19. As I have said, no immediate steps were taken to strike out the claim. Instead directions were given for trial including the standard order for disclosure and directions for the exchange of witness statements. Mr Michael Crystal Q.C., who now appears with Mr Jonathan Crystal and Mr Adam Al-Attar for the appellant, points out that in the disclosure statement signed by Mr Dearle he says he did not search for any documents pre-dating 2007. This response is criticised by Mr Crystal as it is now known that Mr Dearle had been receiving documents over time from July 2006. Even though we do not know when each of the 42 documents was in received by him this may be a very minor point of criticism given his solicitors' apparent misunderstanding of Mr Dearle's instructions to them.

20. On the date that witness statements were to have been exchanged the defendants applied to strike out the claim pursuant to CPR Parts 1 and 3.4 alternatively that judgment be entered for the defendants pursuant to CPR Part 24.2

"because (a) the Claimant's Statements of Case disclose no reasonable grounds for bringing a claim against them; and/or (b) the Claimant's action is an abuse of the court's process; and/or (c) the Claimant has no real prospect of succeeding in his action and there is no other compelling reason why the case should be disposed of at a trial."

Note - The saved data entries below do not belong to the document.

(** * The packets of a transfer *)

Lemma full_packets_ok n i data :
  (i + n) * 64 ≤ length data →
  ∃ ps, full_packets n i data = Ret ps ∧ concat ps = take (n * 64) (drop (i * 64) data) ∧
    Forall (λ p, length p = 64) ps.
Proof.
  revert i. induction n as [|n IH]; intros i Hl; cbn [full_packets].
  { exists []. split_and!; [done..|constructor]. }
  rewrite slice_ok by lia. cbn [ebind]. destruct (IH (S i)) as (ps & -> & Hc & Hf); [lia|].
  cbn [ebind]. eexists. split; [done|]. split.
  - cbn [concat]. rewrite Hc. replace ((i + 1) * 64 - i * 64) with 64 by lia.
    replace (S i * 64) with (i * 64 + 64) by lia. rewrite <- drop_drop.
    change (S n * 64) with (64 + n * 64). generalize (drop (i * 64) data). intros l.
    by rewrite <- (take_take_drop l 64 (n * 64)).
  - constructor; [len|done].
Qed.

Lemma shiftr8 x : is_u 16 x → wrap 8 (Z.shiftr x 8) = (x / 256 mod 256)%Z.
Proof. intros. unfold wrap. by rewrite Z.shiftr_div_pow2 by lia. Qed.

(** The last packets when they need no second array half: independent of the
    size of the scratch array. *)
Lemma tail_packets_small scratch data full tail :
  length data = full * 64 + tail → tail + 2 ≤ 64 → 64 ≤ scratch →
  tail_packets scratch data full tail (crc16 data) =
    let last := drop (full * 64) data ++ be_bytes2 (crc16 data) in
    Ret (if decide (tail + 2 = 64) then [last; [0%Z]] else [last]).
Proof.
  intros Hl Ht Hs. pose proof (crc16_u16 data) as Hc. unfold tail_packets, be_bytes2.
  rewrite shiftr8 by done. change (wrap 8 (crc16 data)) with (crc16 data mod 256)%Z.
  case_decide as H0.
  2:{ rewrite decide_False by lia. by rewrite drop_ge by lia. }
  rewrite slice_ok by lia. cbn [ebind]. rewrite (take_ge (drop _ _)) by len.
  rewrite copy_at_0 by len. cbn [ebind]. rewrite set_idx_app by len. cbn [ebind].
  rewrite set_idx_app by len. cbn [ebind]. rewrite decide_True by done.
  rewrite slice_ok by len. cbn [ebind]. rewrite Nat.sub_0_r, drop_0.
  rewrite take_app_length' by len. by rewrite <- app_assoc.
Qed.

(** A tail of 63 bytes needs 65 bytes of scratch. *)
Lemma tail_packets_63 scratch data full :
  length data = full * 64 + 63 → 64 ≤ scratch →
  tail_packets scratch data full 63 (crc16 data) =
    if decide (65 ≤ scratch)
    then Ret [drop (full * 64) data ++ take 1 (be_bytes2 (crc16 data));
              drop 1 (be_bytes2 (crc16 data))]
    else Panic.
Proof.
  intros Hl Hs. pose proof (crc16_u16 data) as Hc. unfold tail_packets, be_bytes2.
  rewrite shiftr8 by done. change (wrap 8 (crc16 data)) with (crc16 data mod 256)%Z.
  rewrite decide_True by lia.
  rewrite slice_ok by lia. cbn [ebind]. rewrite (take_ge (drop _ _)) by len.
  rewrite copy_at_0 by len. cbn [ebind]. rewrite set_idx_app by len. cbn [ebind].
  destruct (decide (65 ≤ scratch)) as [H65|H65].
  - rewrite set_idx_app by len. cbn [ebind]. rewrite decide_False by lia.
    rewrite <- app_assoc, !slice_ok by len. cbn [ebind]. rewrite Nat.sub_0_r, drop_0.
    set (d := drop (full * 64) data). assert (length d = 63) as Hd by (subst d; len).
    rewrite take_app_length' by len. rewrite drop_app_length' by len. done.
  - unfold set_idx. rewrite decide_False by len. done.
Qed.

The hearing before Eady J.
21. Mr Jonathan Crystal represented the claimant, Mr Sherborne appearing for the defendant. We have been taken through a transcript of the proceedings before the judge. By way of very short summary, it is apparent that Mr Sherborne focused primarily on the claim for damages for breach of confidence or misuse of private information. The cause of action based on trespass to the documents seems almost to have come as a surprise to the judge when Mr Crystal mentioned it. Very little, if indeed any, argument, seems to have been addressed to the judge about the common law claim for interference with property.

22. The salient points of Eady J.'s judgment are these:

"10. Where one spouse takes documents belonging to the other, intending to use them in matrimonial proceedings or to seek advice on them in that connection, and that involves intercepting post or breaking into (say) a desk, study or vehicle, the impermissible act cannot be excused merely because of the motive. The cases cited before me, in which judges have addressed the taking of documents in that context, have not had to consider the question of civil remedies that might be available to the other partner. Here that is a matter which needs to be considered.

11. The law regarding interference with personal property may have application notwithstanding a marital relationship. It is recognised in the Hildebrand line of cases that a document "left lying around" can be copied and used in the proceedings, but it would not seem to be right to take and keep an original, especially perhaps when that involves concealing the document's existence altogether from the intended recipient. ...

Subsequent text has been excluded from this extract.